WORK TO COMPLETE =
Here are the records. Write out exactly the lines between the one holding "(provider_calls_zero _ Hpc)|]." and the one holding "(iterations + 1)", inclusive.

Collected data:
%%

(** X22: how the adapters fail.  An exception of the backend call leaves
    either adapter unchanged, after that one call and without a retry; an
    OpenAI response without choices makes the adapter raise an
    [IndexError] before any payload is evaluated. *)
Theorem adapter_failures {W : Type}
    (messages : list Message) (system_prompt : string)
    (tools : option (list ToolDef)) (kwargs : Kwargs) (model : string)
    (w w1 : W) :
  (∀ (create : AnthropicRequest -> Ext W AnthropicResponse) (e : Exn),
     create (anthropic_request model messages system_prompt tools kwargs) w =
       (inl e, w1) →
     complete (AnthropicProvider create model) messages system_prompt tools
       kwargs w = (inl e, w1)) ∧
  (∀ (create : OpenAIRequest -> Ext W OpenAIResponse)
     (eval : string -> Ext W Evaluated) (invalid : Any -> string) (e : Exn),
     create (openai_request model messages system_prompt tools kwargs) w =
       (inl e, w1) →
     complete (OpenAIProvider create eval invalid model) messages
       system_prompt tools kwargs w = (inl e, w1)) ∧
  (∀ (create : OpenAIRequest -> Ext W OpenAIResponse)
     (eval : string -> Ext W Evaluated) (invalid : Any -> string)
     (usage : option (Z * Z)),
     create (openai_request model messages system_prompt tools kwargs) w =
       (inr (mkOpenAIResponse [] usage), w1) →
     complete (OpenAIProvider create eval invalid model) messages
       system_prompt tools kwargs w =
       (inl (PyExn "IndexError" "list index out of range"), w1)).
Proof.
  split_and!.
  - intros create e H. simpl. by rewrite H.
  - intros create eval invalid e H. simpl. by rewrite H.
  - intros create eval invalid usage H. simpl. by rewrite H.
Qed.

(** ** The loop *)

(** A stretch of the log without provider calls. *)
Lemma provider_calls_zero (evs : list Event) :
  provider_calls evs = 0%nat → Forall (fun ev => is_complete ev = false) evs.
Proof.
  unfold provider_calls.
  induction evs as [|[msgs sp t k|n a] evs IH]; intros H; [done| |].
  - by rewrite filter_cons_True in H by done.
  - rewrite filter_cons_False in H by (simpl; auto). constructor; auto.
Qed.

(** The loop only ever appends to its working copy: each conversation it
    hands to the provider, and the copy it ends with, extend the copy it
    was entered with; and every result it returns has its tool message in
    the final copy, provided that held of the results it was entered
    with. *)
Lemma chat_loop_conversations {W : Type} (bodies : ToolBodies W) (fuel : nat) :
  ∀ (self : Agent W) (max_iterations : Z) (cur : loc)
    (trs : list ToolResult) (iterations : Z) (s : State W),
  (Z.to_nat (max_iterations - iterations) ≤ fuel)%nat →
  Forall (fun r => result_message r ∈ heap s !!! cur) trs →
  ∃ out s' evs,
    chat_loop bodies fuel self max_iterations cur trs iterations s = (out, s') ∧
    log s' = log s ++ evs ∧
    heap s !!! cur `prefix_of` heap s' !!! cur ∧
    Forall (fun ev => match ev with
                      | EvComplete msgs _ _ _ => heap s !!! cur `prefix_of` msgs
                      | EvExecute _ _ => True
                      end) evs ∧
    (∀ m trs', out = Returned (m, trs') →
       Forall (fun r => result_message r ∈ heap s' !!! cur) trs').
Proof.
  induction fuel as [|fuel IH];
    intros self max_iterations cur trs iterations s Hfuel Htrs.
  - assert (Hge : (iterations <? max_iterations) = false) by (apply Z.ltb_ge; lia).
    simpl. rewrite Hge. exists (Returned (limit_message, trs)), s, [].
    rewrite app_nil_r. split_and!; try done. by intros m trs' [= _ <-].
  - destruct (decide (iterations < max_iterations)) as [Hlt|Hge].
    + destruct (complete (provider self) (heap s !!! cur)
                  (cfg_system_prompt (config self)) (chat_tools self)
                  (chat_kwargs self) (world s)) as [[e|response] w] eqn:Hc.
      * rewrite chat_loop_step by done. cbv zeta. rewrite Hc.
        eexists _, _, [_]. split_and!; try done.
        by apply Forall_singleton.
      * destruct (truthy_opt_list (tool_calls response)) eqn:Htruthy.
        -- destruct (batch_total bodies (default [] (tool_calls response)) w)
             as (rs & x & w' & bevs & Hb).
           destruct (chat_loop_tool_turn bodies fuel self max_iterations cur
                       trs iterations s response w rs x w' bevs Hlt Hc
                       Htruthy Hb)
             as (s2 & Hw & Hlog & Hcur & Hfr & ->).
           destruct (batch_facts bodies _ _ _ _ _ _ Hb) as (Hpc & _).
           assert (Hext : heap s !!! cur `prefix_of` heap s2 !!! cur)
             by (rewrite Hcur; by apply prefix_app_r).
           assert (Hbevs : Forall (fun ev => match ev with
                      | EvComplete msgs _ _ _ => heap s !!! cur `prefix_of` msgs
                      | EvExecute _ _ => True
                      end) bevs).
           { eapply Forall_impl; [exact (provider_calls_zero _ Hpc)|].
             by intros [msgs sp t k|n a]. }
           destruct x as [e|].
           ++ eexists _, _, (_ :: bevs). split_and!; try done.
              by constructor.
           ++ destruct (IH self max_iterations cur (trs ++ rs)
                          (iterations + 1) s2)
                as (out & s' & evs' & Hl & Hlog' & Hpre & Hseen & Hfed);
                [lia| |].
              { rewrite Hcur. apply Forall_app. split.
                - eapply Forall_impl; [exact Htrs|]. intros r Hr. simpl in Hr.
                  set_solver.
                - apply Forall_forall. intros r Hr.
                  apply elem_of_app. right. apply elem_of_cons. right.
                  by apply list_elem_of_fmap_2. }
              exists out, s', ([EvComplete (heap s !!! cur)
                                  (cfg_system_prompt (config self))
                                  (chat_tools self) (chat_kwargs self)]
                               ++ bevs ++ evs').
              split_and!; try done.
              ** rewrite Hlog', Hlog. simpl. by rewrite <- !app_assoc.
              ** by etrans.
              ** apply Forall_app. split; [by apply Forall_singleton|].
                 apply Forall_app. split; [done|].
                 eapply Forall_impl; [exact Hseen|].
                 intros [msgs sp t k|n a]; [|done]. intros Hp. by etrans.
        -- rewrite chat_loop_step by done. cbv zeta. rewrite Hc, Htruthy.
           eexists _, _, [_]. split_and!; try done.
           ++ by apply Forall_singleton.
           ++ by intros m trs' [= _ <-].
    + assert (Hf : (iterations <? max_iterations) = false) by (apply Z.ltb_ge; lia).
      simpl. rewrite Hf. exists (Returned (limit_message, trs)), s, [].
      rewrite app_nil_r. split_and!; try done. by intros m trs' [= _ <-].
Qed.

%%

EXERCISE OUTPUT =
           { eapply Forall_impl; [exact (provider_calls_zero _ Hpc)|].
             by intros [msgs sp t k|n a]. }
           destruct x as [e|].
           ++ eexists _, _, (_ :: bevs). split_and!; try done.
              by constructor.
           ++ destruct (IH self max_iterations cur (trs ++ rs)
                          (iterations + 1) s2)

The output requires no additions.